Prior to the Secure Act, any such bequests, called “beneficiary IRAs” would permit beneficiaries to take required minimum distributions (RMDs) from these IRAs over their remaining actuarial lifetime – which could be e.g., 80 years. So, for example, bequeathing an IRA with $100,000 remaining in it to a 20-year old grandchild would mean the account could continue to grow tax deferred well into that grandchild’s retirement with only a small fraction of it deemed RMD’s each year. What a valuable “gift”!

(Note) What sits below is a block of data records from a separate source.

Definition example_archive : ArchiveCodec := {|
  tar_append archive path item := code_list (decode_list archive ++ [coded path item]);
  tar_finish archive := "."%char :: archive;
  archive_entries l := match l with _ :: archive => Ok <$> (coded_entry <$> decode_list archive) | [] => [] end;
  unpack l := (Folder false [("restored", RegularFile false l 1 8)], Ok tt);
  hash_hex := example_hash
|}.

Lemma example_appended entries archive :
  decode_list (appended (H := example_archive) entries archive) = decode_list archive ++ ((λ e, coded e.1 e.2) <$> entries).
Proof.
  revert archive. induction entries as [|e entries IH]; intros archive; [by rewrite app_nil_r|]. cbn [appended foldl].
  fold (appended (H := example_archive) entries (tar_append (ArchiveCodec := example_archive) archive e.1 e.2)). rewrite IH. cbn [tar_append example_archive].
  unfold decode_list at 1, code_list. rewrite bits_pos_bits, decode_encode.
  change (default [] (Some (decode_list archive ++ [coded e.1 e.2]))) with (decode_list archive ++ [coded e.1 e.2]). by rewrite <- app_assoc.
Qed.

Lemma example_archive_laws : ArchiveLaws (H := example_archive).
Proof.
  split; [|done]. intros entries _. cbn [archive_entries tar_finish example_archive]. f_equal. rewrite example_appended.
  assert (decode_list [] = []) as -> by (vm_compute; reflexivity). cbn [app].
  rewrite <- list_fmap_compose. apply list_fmap_ext. intros i [path item] _. unfold tar_entry. cbn [compose fst snd coded coded_entry].
  rewrite Z2N.id by (destruct item; cbn; lia). by destruct item.
Qed.

Lemma example_hash_valid l : len (example_hash l) = 64 ∧ all_bytes is_lowercase_hex (example_hash l) = true.
Proof.
  unfold example_hash. generalize (foldl (λ z c, (z * 257 + code c + 1) mod 1099511627776) 0 l). intros z.
  assert (∀ n z, len (hex n z) = Z.of_nat n ∧ all_bytes is_lowercase_hex (hex n z) = true) as Hhex.
  { induction n as [|n IH]; intros y; [done|]. destruct (IH (y / 16)) as [Hl Ha]. split.
    - unfold len in *. cbn [hex String.length]. lia.
    - unfold all_bytes in *. cbn [hex bytes list_ascii_of_string forallb]. apply andb_true_iff. split; [|exact Ha].
      unfold hex_digit. destruct (hex_digits !! _) as [c|] eqn:Hc; [|done]. cbn [default].
      assert (Forall (λ c, is_lowercase_hex c = true) hex_digits) as Hd by (unfold hex_digits; cbn [bytes list_ascii_of_string]; repeat (constructor; [reflexivity|]); constructor).
      by apply (Forall_lookup_1 _ _ _ _ Hd Hc). }
  apply (Hhex 64%nat).
Qed.

(** A volume with a file and a link below a directory, its archive, and an archive of a link that is not restored. *)
Definition example_tree : Item :=
  Folder false [("model", Folder false [("weights", RegularFile false (bytes "0101") 1 8); ("latest", SymbolicLink false "weights")])].
Definition example_entries : list (string * Item) :=
  [("model", Folder false []); ("model/latest", SymbolicLink false "weights"); ("model/weights", RegularFile false (bytes "0101") 1 8)].
Definition example_bytes : list ascii := tar_finish (ArchiveCodec := example_archive) (appended (H := example_archive) example_entries []).

Lemma example_accepted : validate_archive (H := example_archive) (Ok example_bytes) 1048576 1 (λ _, 0) = Ok tt.
Proof. vm_compute. reflexivity. Qed.

Lemma accepted_archive_is_confined_witness :
  ∃ l entries, Ok (E := VolumeError) example_bytes = Ok l ∧ archive_entries (ArchiveCodec := example_archive) l = Ok <$> entries ∧
    length_z entries ≤ MAXIMUM_ENTRIES ∧ sum_Z (entry_size <$> entries) ≤ 1048576 ∧ Forall confined_entry entries ∧
    NoDup (entry_components <$> entries) ∧
    ∀ i j entry link, entries !! i = Some entry → entries !! j = Some link → (j < i)%nat → is_symlink link = true →
      ¬ strictly_under (entry_components link) (entry_components entry).
Proof. exact (accepted_archive_is_confined (H := example_archive) (Ok example_bytes) 1048576 1 (λ _, 0) ltac:(lia) example_accepted). Defined.

Lemma absolute_link_is_not_restored_witness :
  ∃ l, ∀ quota timeout elapsed, ∃ error, validate_archive (H := example_archive) (Ok l) quota timeout elapsed = Err error.
Proof. destruct (absolute_link_is_not_restored (H0 := example_archive_laws)) as (l & _ & Hl). exists l. exact Hl. Defined.
End VolumeArchive.
Lemma validate_handle_full D h : handle_key h = k → triple (full D) (validate_handle h) (λ r w, good r ∧ full D w) (λ _, full D).
Proof.
  intros Hk. eapply triple_bind; [by apply triple_reject|]. intros u. apply triple_pure. intros _. rewrite Hk.
  eapply triple_bind; [apply read_record_full|]. intros r. apply triple_pure. intros Hg.
  eapply triple_bind; [by apply triple_lift with (Q := λ _, full D)|]. intros u'. by apply triple_ret.
Qed.

Lemma validate_attachment_full D a :
  handle_key (attachment_handle a) = k → triple (full D) (validate_attachment a) (λ r w, good r ∧ full D w) (λ _, full D).
Proof.
  intros Hk. eapply triple_bind; [by apply validate_handle_full|]. intros r. apply triple_pure. intros Hg.
  eapply triple_bind; [by apply triple_reject|]. intros u. apply triple_pure. intros _. by apply triple_ret.
Qed.

Lemma good_attachments r m : good r → Z.of_nat (size m) ≤ 32 → map_Forall attachment_fits m → good (set_attachments m r).
Proof. intros [[] Hk Hi] Hs Hm. by split; [split| |]. Qed.
Lemma good_frozen r b : good r → good (set_frozen b r).
Proof. intros [[] Hk Hi]. by split; [split| |]. Qed.

Lemma attachment_fits_new h owner (spec : VolumeSpec) :
  Volume.Volume.validate spec = Ok tt → all_bytes plain_byte (destination spec) = true →
  attachment_fits (attachment_key h owner (destination spec)) (attachment_record owner (destination spec) (read_only spec)).
Proof.
  intros Hv Hp. split; cbn [attachment_record record_sandbox record_container record_destination]; try apply (proj2 (identifier_len _)); [| |done].
  - assert (valid_key (attachment_key h owner (destination spec)) = true) as Hk by apply hash_valid.
    by apply andb_true_iff in Hk as [->%Z.eqb_eq _].
  - unfold validate in Hv. apply bind_Ok_inv in Hv as (u & _ & Hv). apply bind_Ok_inv in Hv as ([] & Hd & _).
    unfold validate_destination in Hd. apply bind_Ok_inv in Hd as (u' & Hd & _). rewrite reject_if_Ok, !orb_false_iff in Hd.
    destruct Hd as [[[Hd%Z.ltb_ge _] _] _]. done.
Qed.
(* ===== verification/DirectoryVolumeExample.v ===== *)
(** * A codec of records and a worker with a volume

    An executable instance of the parameters of [DirectoryVolume]: records in a
    compact binary form that is read as it was written, the archives and the hash
    of [VolumeArchive], and a provider without artifacts and secrets.  The worlds
    of the witnesses of [DirectoryVolumeTheorems] are here. *)
From S2P Require Import Prelude Identity Volume Envelope VolumeArchive DirectoryVolume DirectoryVolumeProofs.
Import Volume.Volume VolumeArchive.VolumeArchive DirectoryVolume.DirectoryVolume.

Module Example.

(** ** Records as bytes *)

Abbreviation Parser A := (list ascii → option (A * list ascii)).

Definition put_string (s : string) : list ascii := Envelope.Envelope.be_bytes 2 (len s) ++ bytes s.
Definition get_string : Parser string := λ l,
  let n := Z.to_nat (Envelope.Envelope.of_be_bytes (take 2 l)) in
  Some (string_of_list_ascii (take n (drop 2 l)), drop n (drop 2 l)).
Definition put_bool (b : bool) : list ascii := [if b then "1"%char else "0"%char].
Definition get_bool : Parser bool := λ l, match l with c :: l' => Some (is_byte "1" c, l') | [] => None end.
Definition put_number (z : Z) : list ascii := Envelope.Envelope.be_bytes 8 z.
Definition get_number : Parser Z := λ l, Some (Envelope.Envelope.of_be_bytes (take 8 l), drop 8 l).
Definition class_byte (c : VolumePersistenceClass) : ascii :=
  match c with Ephemeral => "e" | Persistent => "p" | Artifact => "a" | Secret => "s" end%char.
Definition get_class : Parser VolumePersistenceClass := λ l,
  match l with
  | c :: l' => Some (if is_byte "e" c then Ephemeral else if is_byte "p" c then Persistent else if is_byte "a" c then Artifact else Secret, l')
  | [] => None
  end.

Definition put_attachment (entry : string * AttachmentRecord) : list ascii :=
  let '(id, a) := entry in
  put_string id ++ put_string (record_sandbox a) ++ put_string (record_container a) ++ put_string (record_destination a) ++ put_bool (record_read_only a).
Definition get_attachment : Parser (string * AttachmentRecord) := λ l,
  '(id, l) ← get_string l; '(sandbox, l) ← get_string l; '(container, l) ← get_string l; '(destination, l) ← get_string l;
  '(read_only, l) ← get_bool l; Some ((id, MkAttachmentRecord sandbox container destination read_only), l).
Fixpoint get_many (n : nat) : Parser (list (string * AttachmentRecord)) := λ l,
  match n with
  | O => Some ([], l)
  | S n' => '(a, l) ← get_attachment l; '(rest, l) ← get_many n' l; Some (a :: rest, l)
  end.

Definition put_record (r : VolumeRecord) : list ascii :=
  put_string (record_key r) ++ put_string (record_tenant r) ++ put_string (record_workspace r) ++ put_string (record_volume r)
  ++ [class_byte (record_class r)] ++ put_number (record_quota r) ++ put_bool (frozen r)
  ++ put_number (Z.of_nat (size (attachments r))) ++ concat (put_attachment <$> map_to_list (attachments r)).
Definition get_record (l : list ascii) : option VolumeRecord :=
  '(key, l) ← get_string l; '(tenant, l) ← get_string l; '(workspace, l) ← get_string l; '(volume, l) ← get_string l;
  '(class, l) ← get_class l; '(quota, l) ← get_number l; '(frozen, l) ← get_bool l; '(n, l) ← get_number l;
  '(entries, l) ← get_many (Z.to_nat n) l;
  Some (MkRecord RECORD_VERSION DIRECTORY_VOLUME_PROVIDER_ID key tenant workspace volume class quota frozen (list_to_map entries)).

Lemma get_put_string s rest : len s < 65536 → get_string (put_string s ++ rest) = Some (s, rest).
Proof.
  intros Hs. pose proof (len_nonneg s). unfold get_string, put_string. rewrite <- app_assoc.
  rewrite take_app_length' by by rewrite Envelope.be_bytes_length. rewrite drop_app_length' by by rewrite Envelope.be_bytes_length.
  rewrite Envelope.of_be_be_bytes by (cbn; lia). rewrite len_bytes, Nat2Z.id, take_app_length, drop_app_length.
  unfold bytes. by rewrite string_of_list_ascii_of_string.
Qed.
Lemma get_put_number z rest : in_u64 z → get_number (put_number z ++ rest) = Some (z, rest).
Proof.
  intros [Hz Hu]. unfold get_number, put_number, u64_max in *. rewrite take_app_length' by by rewrite Envelope.be_bytes_length.
  rewrite drop_app_length' by by rewrite Envelope.be_bytes_length. rewrite Envelope.of_be_be_bytes; [done|]. change (256 ^ Z.of_nat 8) with 18446744073709551616. lia.
Qed.
Lemma get_put_bool b rest : get_bool (put_bool b ++ rest) = Some (b, rest).
Proof. by destruct b. Qed.

Lemma get_put_attachment id a rest : attachment_fits id a → get_attachment (put_attachment (id, a) ++ rest) = Some ((id, a), rest).
Proof.
  intros [Hid Hs Hc Hd _]. unfold get_attachment, put_attachment. rewrite <- !app_assoc.
  do 4 (rewrite get_put_string by lia; cbn [mbind option_bind]). rewrite get_put_bool. by destruct a.
Qed.

Lemma get_put_many entries rest : Forall (λ e, attachment_fits e.1 e.2) entries →
  get_many (length entries) (concat (put_attachment <$> entries) ++ rest) = Some (entries, rest).
Proof.
  induction 1 as [|[id a] entries Ha _ IH]; [done|]. cbn [length get_many fmap list_fmap concat]. rewrite <- app_assoc.
  rewrite get_put_attachment by done. cbn [mbind option_bind]. cbn [fmap list_fmap] in IH. by rewrite IH.
Qed.

Lemma entries_fit r : fits r → Forall (λ e, attachment_fits e.1 e.2) (map_to_list (attachments r)).
Proof. intros Hr. apply Forall_forall. intros [id a] Hin%elem_of_map_to_list. by apply (fits_attachments _ Hr). Qed.

Lemma get_put_record r : fits r → get_record (put_record r) = Some r.
Proof.
  intros Hr. pose proof (entries_fit r Hr) as He. destruct Hr as [Hv Hp Hk Ht Hw Hvol Hq Hn _]. unfold get_record, put_record.
  do 4 (rewrite get_put_string by lia; cbn [mbind option_bind]). cbn [app get_class mbind option_bind].
  rewrite get_put_number by done. cbn [mbind option_bind]. rewrite get_put_bool. cbn [mbind option_bind].
  rewrite get_put_number by (unfold in_u64, u64_max; lia). cbn [mbind option_bind]. rewrite Nat2Z.id.
  rewrite <- (app_nil_r (concat _)). rewrite <- (length_map_to_list (attachments r)), get_put_many by done. cbn [mbind option_bind].
  rewrite list_to_map_to_list. destruct r as [v p k t w vol c q fr at']. cbn in *. subst. by destruct c.
Qed.

Lemma put_string_length s : length_z (put_string s) = 2 + len s.
Proof. unfold put_string. rewrite length_app, Envelope.be_bytes_length, len_bytes. lia. Qed.

Lemma put_many_length entries : Forall (λ e, attachment_fits e.1 e.2) entries →
  length_z (concat (put_attachment <$> entries)) ≤ 4297 * length_z entries.
Proof.
  induction 1 as [|[id a] entries [Hid Hs Hc Hd _] _ IH]; [done|]. rewrite fmap_cons. cbn [concat]. rewrite length_app. cbn [length].
  assert (length_z (put_attachment (id, a)) ≤ 4297); [|lia]. unfold put_attachment. rewrite !length_app, !Nat2Z.inj_add, !put_string_length. cbn. cbn in *. lia.
Qed.

Lemma put_record_length r : fits r → 0 < length_z (put_record r) ≤ MAXIMUM_RECORD_BYTES.
Proof.
  intros Hr. pose proof (put_many_length _ (entries_fit r Hr)) as Hm. rewrite length_map_to_list in Hm.
  destruct Hr as [_ _ Hk Ht Hw Hvol _ Hn _]. unfold put_record, put_number, MAXIMUM_RECORD_BYTES.
  rewrite !length_app, !Nat2Z.inj_add, !put_string_length, !Envelope.be_bytes_length. cbn [length put_bool].
  pose proof (len_nonneg (record_key r)). pose proof (len_nonneg (record_tenant r)). pose proof (len_nonneg (record_workspace r)).
  pose proof (len_nonneg (record_volume r)). lia.
Qed.

Definition codec : RecordCodec := {|
  record_json r := Ok (put_record r);
  record_parse l := ok_or "record"%string (get_record l)
|}.
Lemma laws : RecordLaws (H := example_archive) (H0 := codec).
Proof.
  split.
  - intros r Hr. exists (put_record r). split; [done|]. split; [|by apply put_record_length].
    cbn [record_parse codec]. by rewrite get_put_record.
  - intros l. unfold valid_key. destruct (example_hash_valid l) as [Hl Ha]. cbn [hash_hex example_archive]. rewrite Hl, Ha. done.
Qed.

(** ** A worker *)

Definition none {A} : M () VolumeError A := M_fail (Unsupported "auxiliary").
Definition auxiliary_none : Auxiliary () := {|
  aux_create _ _ := none;
  aux_attach _ _ _ := none;
  aux_mount _ := none;
  aux_detach _ := none;
  aux_freeze _ := none;
  aux_thaw _ := none;
  aux_snapshot _ _ := none;
  aux_restore _ _ _ _ := none;
  aux_delete _ := none;
  aux_cleanup := mret (MkReport 0 0 0 0)
|}.
#[local] Existing Instance example_archive.
#[local] Existing Instance codec.
#[local] Existing Instance auxiliary_none.

Definition worker : DirectoryVolumeConfig := MkConfig "/volumes" MINIMUM_NAMED_VOLUME_BYTES 1099511627776 300 true true.
Definition scope : VolumeScope := MkScope (id_lit "acme") (id_lit "main").
Definition spec : VolumeSpec :=
  MkVolume VOLUME_SPEC_VERSION (id_lit "cache") "/var/cache" false Persistent Required MINIMUM_NAMED_VOLUME_BYTES None.
Definition owner : AttachmentOwner := MkOwner (id_lit "sandbox") (id_lit "container").
Definition key : string := Eval vm_compute in volume_key scope "cache".
Definition record : VolumeRecord := new_record scope spec key.
Definition handle : VolumeHandle := new_handle scope spec key.
Definition attachment : VolumeAttachment :=
  MkAttachment handle (attachment_key handle owner "/var/cache") owner "/var/cache" false Required.
(** The volume after its creation, and frozen with a tree in it. *)
Definition files : Files := MkFiles (Some (put_record record)) None (Some (Folder false [])) None None.
Definition frozen_record : VolumeRecord :=
  set_frozen true (set_attachments {[ attachment_id attachment := attachment_record owner "/var/cache" false ]} record).
Definition frozen_files : Files := MkFiles (Some (put_record frozen_record)) None (Some example_tree) None None.
(** The process stops when it has unpacked a restore. *)
Definition volumes : World () := MkVolumes {[ key := files ]} (replicate 9 None ++ [Some (Partway 3, None)]) tt.
Definition frozen_volumes : World () := MkVolumes {[ key := frozen_files ]} [] tt.

Definition archive : list ascii := Eval vm_compute in example_bytes.
Definition volume_snapshot : VolumeSnapshot :=
  MkSnapshot SNAPSHOT_VERSION DIRECTORY_VOLUME_PROVIDER_ID (id_lit "cache") Persistent ("sha256:" +:+ hash_hex archive) (length_z archive)
    MINIMUM_NAMED_VOLUME_BYTES SNAPSHOT_FORMAT CrossWorkerSameBackend.
Definition operations : list Operation :=
  [Write key (λ _, example_tree); Restore scope spec volume_snapshot "/archive" (λ _, Ok archive) (λ _, 0); Open true].

Lemma key_is : volume_key scope (as_str (volume_id spec)) = key.
Proof. vm_compute. reflexivity. Qed.
Lemma snapshot_run : snapshot worker attachment "/archive" false (λ _, 0) frozen_volumes = (frozen_volumes, Ok (volume_snapshot, archive)).
Proof. vm_compute. reflexivity. Qed.
End Example.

However, the Secure Act (its name is certainly a misnomer) will now require such an account to be fully depleted – i.e., declared as taxable income – within 10 years, resulting in a significant increase in that beneficiary’s taxable income, potentially causing a jump in their tax bracket. Even Roth IRAs, although still not taxable, must be similarly distributed within 10 years, presumably so that money is either spent (i.e. resulting in taxable income to someone else) or reinvested in fully taxable accounts.
Is this now a problem vis-à-vis our legacy planning? The answer is, “Only if we plan to bequeath an IRA.” Instead, if we expect to have “leftover” tax-deferred IRA monies, why not use those monies during our retirement to create a more valuable tax-free inheritance – and which we can still use, if needed, during our retirement?